Entries taken from a collection:
-------
(** A source that always draws 0, for running the selector. *)
Definition zero_source (_ : unit) (_ : Z) : Z * unit := (0, tt).

Definition idle_rollout : services.RolloutService unit :=
  {| services.rng := tt |}.

(** The fingerprint made of the two bytes 0xC3 0xA9, the UTF-8 form of
    the one code point U+00E9. *)
Definition e_acute : string :=
  String (ascii_of_nat 195) (String (ascii_of_nat 169) EmptyString).

End RolloutScenario.

Section FindLatestSpec.
Import models database.

(** The filter of [FindLatest] as a proposition. *)
Definition matches_query (projectSlug runtimeVersion channel platform : string)
    (u : Update) : Prop :=
  ProjectSlug u = projectSlug /\ RuntimeVersion u = runtimeVersion
  /\ Channel u = channel /\ IsActive u = true
  /\ (platform = "" \/ Platform u = platform \/ Platform u = "all").

(** The filter as the specification words it: the platform of the record
    is the requested one or ["all"]. *)
Definition matches_as_specified
    (projectSlug runtimeVersion channel platform : string)
    (u : Update) : Prop :=
  ProjectSlug u = projectSlug /\ RuntimeVersion u = runtimeVersion
  /\ Channel u = channel /\ IsActive u = true
  /\ (Platform u = platform \/ Platform u = "all").

(** [res] is a newest record among those of [docs] that satisfy [P], or
    nothing when none does. *)
Definition latest_among (P : Update -> Prop) (docs : list Update)
    (res : option Update) : Prop :=
  match res with
  | Some u =>
      In u docs /\ P u
      /\ forall v, In v docs -> P v -> CreatedAt v <= CreatedAt u
  | None => forall v, In v docs -> ~ P v
  end.

(** The records of a store with their rollout percentages set by a rule. *)
Definition regate (percentage : Update -> Z) (u : Update) : Update :=
  set_RolloutPercentage (percentage u) u.

End FindLatestSpec.

Section TimeSpec.
Import Go time.

(** Running a check on every integer of a range. *)
Fixpoint all_from (f : Z -> bool) (z : Z) (n : nat) : bool :=
  match n with
  | O => true
  | S n' => f z && all_from f (z + 1) n'
  end.

Definition is_leap (y : Z) : bool :=
  ((y mod 4 =? 0) && negb (y mod 100 =? 0)) || (y mod 400 =? 0).

Definition days_in_month (y m : Z) : Z :=
  if m =? 2 then (if is_leap y then 29 else 28)
  else if (m =? 4) || (m =? 6) || (m =? 9) || (m =? 11) then 30
  else 31.

(** The check run on every day of an era: the year of the era, the month
    index and the day computed for it are in range. *)
Definition era_day_check (doe : Z) : bool :=
  let yoe := year_of_era doe in
  let doy := doe - (365 * yoe + yoe / 4 - yoe / 100) in
  let mp := (5 * doy + 2) / 153 in
  let d := doy - (153 * mp + 2) / 5 + 1 in
  let m := if mp <? 10 then mp + 3 else mp - 9 in
  let y := if m <=? 2 then yoe + 1 else yoe in
  (0 <=? yoe) && (yoe <? 400) && (0 <=? mp) && (mp <? 12)
  && (1 <=? d) && (d <=? days_in_month y m).

(** A civil date: a month, and a day that the month of that year has. *)
Definition valid_date (y m d : Z) : Prop :=
  1 <= m <= 12 /\ 1 <= d <= days_in_month y m.

(** The day number (days since 1970-01-01) of a civil date of the
    proleptic Gregorian calendar: the days of the whole 400-year eras and
    of the whole years before it, counted from 1 March, and the days of
    the year before it. *)
Definition days_of_civil (y m d : Z) : Z :=
  let y' := if m <=? 2 then y - 1 else y in
  let era := y' / 400 in
  let yoe := y' mod 400 in
  let mp := if 2 <? m then m - 3 else m + 9 in
  let doy := (153 * mp + 2) / 5 + d - 1 in
  era * 146097 + (yoe * 365 + yoe / 4 - yoe / 100 + doy) - 719468.

(** The instant that the fields name: milliseconds from the epoch to that
    date and time of day in UTC. *)
Definition time_of (f : Fields) : Time :=
  (((days_of_civil (year f) (month f) (day f) * 24 + hour f) * 60
    + minute f) * 60 + second f) * 1000 + milli f.

(** The instants of the years 0000 to 9999, from
    0000-01-01T00:00:00.000Z to 9999-12-31T23:59:59.999Z: those whose
    year is written with four digits. *)
Definition four_digit_years (t : Time) : Prop :=
  -62167219200000 <= t <= 253402300799999.

(** The fields of a time stamp are those of a valid date and time of
    day, and they name the time stamp. *)
Definition valid_fields (f : Fields) : Prop :=
  valid_date (year f) (month f) (day f)
  /\ 0 <= hour f < 24 /\ 0 <= minute f < 60 /\ 0 <= second f < 60
  /\ 0 <= milli f < 1000.

(** Fixed-width decimal fields. *)
Definition dchar (n : Z) : ascii := char_of_Z (48 + n).

Definition two_digits (x : Z) : string :=
  string_of_list_ascii [dchar (x / 10); dchar (x mod 10)].

Definition three_digits (x : Z) : string :=
  string_of_list_ascii [dchar (x / 100); dchar (x / 10 mod 10); dchar (x mod 10)].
-------
▶ _What the task requires_
The lines from the beginning of the records through the line containing "services.rng := tt" should be reproduced exactly. Include nothing else.

▶ _Reply_
(** A source that always draws 0, for running the selector. *)
Definition zero_source (_ : unit) (_ : Z) : Z * unit := (0, tt).

Definition idle_rollout : services.RolloutService unit :=
  {| services.rng := tt |}.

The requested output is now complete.